[Module 2] Effect of scaled data on time performance of KNN

miwojc · 11 June 2021 06:55

I did quick time performance analysis based on data from Module 2 wrap-up quiz and it shows that doing KNN fit on scaled data is 2x faster than on non-scaled data. Theory quiz says data scaling doesn’t affect time performance. I wonder how should i interpret the %timeit restuls? Thank you!

glemaitre58 · 11 June 2021 08:39

I think that what you observe is due to the small sample size. Indeed, when you do a benchmark something like this, you should make sure that mode.fit takes at least 100 ms. Otherwise, the fluctuation could come from other Python overheads that are not related to the scaling nor the fitting of the model.

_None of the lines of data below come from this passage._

(** * Statistics calculator of the log analyzer (src/log-analyzer/js/stats.js)

    A shallow embedding of [StatsCalculator]: the per-session reducer
    ([processEvent], [calculateSessionStats]), the aggregation over sessions
    ([calculateAggregateStats]) and the two order-detail extractions
    ([extractOrderDetails], [extractOrdersBySession]).

    Conventions of the embedding.
    - A payload value is a JavaScript number, boolean or string, or is
      absent ([VUndef]); [VNull] is the literal [null] the code stores.
    - JavaScript numbers are IEEE doubles.  Payload numbers are the decimals
      of a log line; they and the sums built from them are kept as exact
      rationals ([Qc]), so rounding, overflow and the sign of zero are
      outside the model.  The special values NaN and the infinities are kept,
      since [parseFloat] produces them and [||] tests for them.
    - Counters incremented with [++] are natural numbers.
    - A method call on a value that has no such method (a number or boolean
      where the code calls [.includes]) throws a TypeError: functions that can
      reach such a call return a [result].
    - Timestamps ([Date] objects) are milliseconds as integers. *)

From Stdlib Require Import Ascii String QArith Qcanon Sorted.
From stdpp Require Import gmap strings list fin_maps pretty.

Local Open Scope string_scope.
Local Open Scope list_scope.

(** ** JavaScript values *)

Module JS.

(** A number: finite (exact), an infinity, or NaN. *)
Inductive number : Type :=
  | Fin (q : Qc)
  | PosInf
  | NegInf
  | NaN.

Global Instance number_eq_dec : EqDecision number.
Proof. solve_decision. Defined.

Definition zero : number := Fin (Q2Qc 0).

(** [a + b] on numbers. *)
Definition add (a b : number) : number :=
  match a, b with
  | NaN, _ | _, NaN => NaN
  | PosInf, NegInf | NegInf, PosInf => NaN
  | PosInf, _ | _, PosInf => PosInf
  | NegInf, _ | _, NegInf => NegInf
  | Fin x, Fin y => Fin (x + y)%Qc
  end.

(** ToBoolean on a number: NaN and zero are falsy. *)
Definition number_truthy (n : number) : bool :=
  match n with
  | Fin q => negb (bool_decide (q = Q2Qc 0))
  | PosInf | NegInf => true
  | NaN => false
  end.

(** [a || b] on numbers. *)
Definition number_or (a b : number) : number :=
  if number_truthy a then a else b.

Inductive value : Type :=
  | VUndef
  | VNull
  | VNum (q : Qc)
  | VBool (b : bool)
  | VStr (s : string).

Global Instance value_eq_dec : EqDecision value.
Proof. solve_decision. Defined.

(** ToBoolean. *)
Definition truthy (v : value) : bool :=
  match v with
  | VUndef | VNull => false
  | VNum q => negb (bool_decide (q = Q2Qc 0))
  | VBool b => b
  | VStr s => negb (bool_decide (s = ""))
  end.

(** [a || b] *)
Definition or (a b : value) : value := if truthy a then a else b.

(** [a === b]; payload numbers are finite, so strict equality is identity. *)
Definition strict_eq (a b : value) : bool := bool_decide (a = b).

(** [String.prototype.includes] *)
Fixpoint includes (needle s : string) : bool :=
  if String.prefix needle s then true
  else match s with
       | EmptyString => false
       | String _ s' => includes needle s'
       end.

(** [msg && msg.includes(needle)] in a boolean position, [msg] a string. *)
Definition msg_includes (msg needle : string) : bool :=
  negb (bool_decide (msg = "")) && includes needle msg.

Inductive error : Type := TypeError.

Inductive result (A : Type) : Type :=
  | Ok (a : A)
  | Throw (e : error).
Global Arguments Ok {A} a.
Global Arguments Throw {A} e.

Global Instance result_ret : MRet result := @Ok.
Global Instance result_bind : MBind result := λ A B f m,
  match m with Ok a => f a | Throw e => Throw e end.

(** [v.includes(needle)]: only strings have the method. *)
Definition val_includes (v : value) (needle : string) : result bool :=
  match v with
  | VStr s => Ok (includes needle s)
  | _ => Throw TypeError
  end.

(** [v && v.includes(needle)] in a boolean position. *)
Definition guarded_includes (v : value) (needle : string) : result bool :=
  if truthy v then val_includes v needle else Ok false.

(** *** [parseFloat] *)

Definition digit_of (c : ascii) : option Z :=
  let n := Z.of_nat (nat_of_ascii c) in
  if ((48 <=? n) && (n <=? 57))%Z then Some (n - 48)%Z else None.

(** Reads a run of decimal digits: the accumulated value, the number of
    digits read and the rest of the string. *)
Fixpoint read_digits (s : string) (acc : Z) (count : nat) : Z * nat * string :=
  match s with
  | String c s' =>
      match digit_of c with
      | Some d => read_digits s' (10 * acc + d)%Z (S count)
      | None => (acc, count, s)
      end
  | EmptyString => (acc, count, s)
  end.

Definition is_space (c : ascii) : bool :=
  let n := nat_of_ascii c in
  ((n =? 32) || ((9 <=? n) && (n <=? 13)))%nat.

Fixpoint skip_ws (s : string) : string :=
  match s with
  | String c s' => if is_space c then skip_ws s' else s
  | EmptyString => s
  end.

(** An optional sign: [true] for a minus. *)
Definition read_sign (s : string) : bool * string :=
  match s with
  | String "-" s' => (true, s')
  | String "+" s' => (false, s')
  | _ => (false, s)
  end.

(** An exponent part, when it is complete; 0 otherwise. *)
Definition read_exponent (s : string) : Z :=
  match s with
  | String c s' =>
      if bool_decide (c = "e"%char) || bool_decide (c = "E"%char) then
        let (neg, s'') := read_sign s' in
        let '(v, n, _) := read_digits s'' 0 0 in
        if (n =? 0)%nat then 0%Z else if neg then (- v)%Z else v
      else 0%Z
  | EmptyString => 0%Z
  end.

(** [parseFloat] of a string: the longest prefix, after leading white space,
    that is a decimal literal. *)
Definition parseFloat_string (s : string) : number :=
  let (neg, s2) := read_sign (skip_ws s) in
  if String.prefix "Infinity" s2 then (if neg then NegInf else PosInf)
  else
    let '(ip, ni, s3) := read_digits s2 0 0 in
    let '(m, nf, s4) :=
      match s3 with
      | String "." s3' => read_digits s3' ip 0
      | _ => (ip, 0%nat, s3)
      end in
    if (ni + nf =? 0)%nat then NaN
    else
      let e := (read_exponent s4 - Z.of_nat nf)%Z in
      let m' := if neg then (- m)%Z else m in
      Fin (Q2Qc (inject_Z m' * Qpower (inject_Z 10) e)).

(** *** ToString *)

Fixpoint frac_digits (fuel : nat) (r d : Z) : string :=
  match fuel with
  | O => ""
  | S fuel' =>
      if (r =? 0)%Z then ""
      else pretty ((10 * r) / d)%Z +:+ frac_digits fuel' ((10 * r) mod d)%Z d
  end.

(** Number::toString, as a plain decimal expansion: the digits JavaScript
    prints for a decimal of at most 17 significant digits whose magnitude lies
    in [1e-6, 1e21). *)
Definition number_to_string (q : Qc) : string :=
  let n := Qnum q in
  let d := Zpos (Qden q) in
  let a := Z.abs n in
  let r := (a mod d)%Z in
  (if (n <? 0)%Z then "-" else "") +:+ pretty (a / d)%Z +:+
  (if (r =? 0)%Z then "" else "." +:+ frac_digits 20 r d).

(** ToString of a value, as used for a property key. *)
Definition to_string (v : value) : string :=
  match v with
  | VUndef => "undefined"
  | VNull => "null"
  | VNum q => number_to_string q
  | VBool true => "true"
  | VBool false => "false"
  | VStr s => s
  end.

(** [parseFloat(v)]: the argument is first converted to a string. *)
Definition parseFloat (v : value) : number :=
  match v with
  | VNum q => Fin q
  | VStr s => parseFloat_string s
  | VUndef | VNull | VBool _ => NaN
  end.

End JS.
Export JS.

(** ** Data model *)

Inductive Category : Type := LIFECYCLE | AUDIT.

(** One parsed log line.  [message] is text, falsy when empty; [data] is the
    key-value payload, where a key that is not there reads as [undefined]. *)
Record LogEvent : Type := {
  timestamp : Z;
  level : string;
  module_ : string;
  category : option Category;
  subcategory : option string;
  asset : option string;
  message : string;
  data : gmap string value
}.

(** [event.data.key] *)
Definition field (event : LogEvent) (key : string) : value :=
  default VUndef (data event !! key).

(** Modelled from the spec: the class StrategySession is not among the
    sources.  A session has an asset, a start time, an end time when a stop
    marker was seen, its events in encounter order, and a duration
    (a derived attribute: end minus start, in milliseconds). *)
Record StrategySession : Type := {
  s_asset : string;
  s_startTime : Z;
  s_endTime : option Z;
  s_events : list LogEvent;
  s_duration : Z
}.

Record OrderPairs : Type := {
  attempted : nat;
  succeeded : nat
}.

Record Orders : Type := {
  orders_total : nat;
  orders_accepted : nat;
  orders_rejected : nat;
  latencies : list value
}.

I am running a similar benchmark where I make sure to have big enough dataset:

from sklearn.pipeline import make_pipeline
from sklearn.preprocessing import StandardScaler
from sklearn.neighbors import KNeighborsClassifier
import numpy as np

n_samples, n_features, n_classes = 100_000, 10, 2
X = np.random.randn(n_samples, n_features)
y = np.random.randint(0, n_classes, size=n_samples)

Fitting without scaling:

%%timeit
model = KNeighborsClassifier()
model.fit(X, y)

119 ms ± 180 µs per loop (mean ± std. dev. of 7 runs, 10 loops each)

Fitting with scale data:

%%timeit
model = make_pipeline(StandardScaler(), KNeighborsClassifier())
model.fit(X, y)

139 ms ± 142 µs per loop (mean ± std. dev. of 7 runs, 10 loops each)

So this is slightly slower. This little slow down should be the computational cost to scale the data.

miwojc · 11 June 2021 09:00

Thank you for this clarification.
I have separated the scaling and fitting parts on larger data set (from your code) and now these two take the same amount of time.

glemaitre58 · 11 June 2021 09:12

Profiling performance is straightforward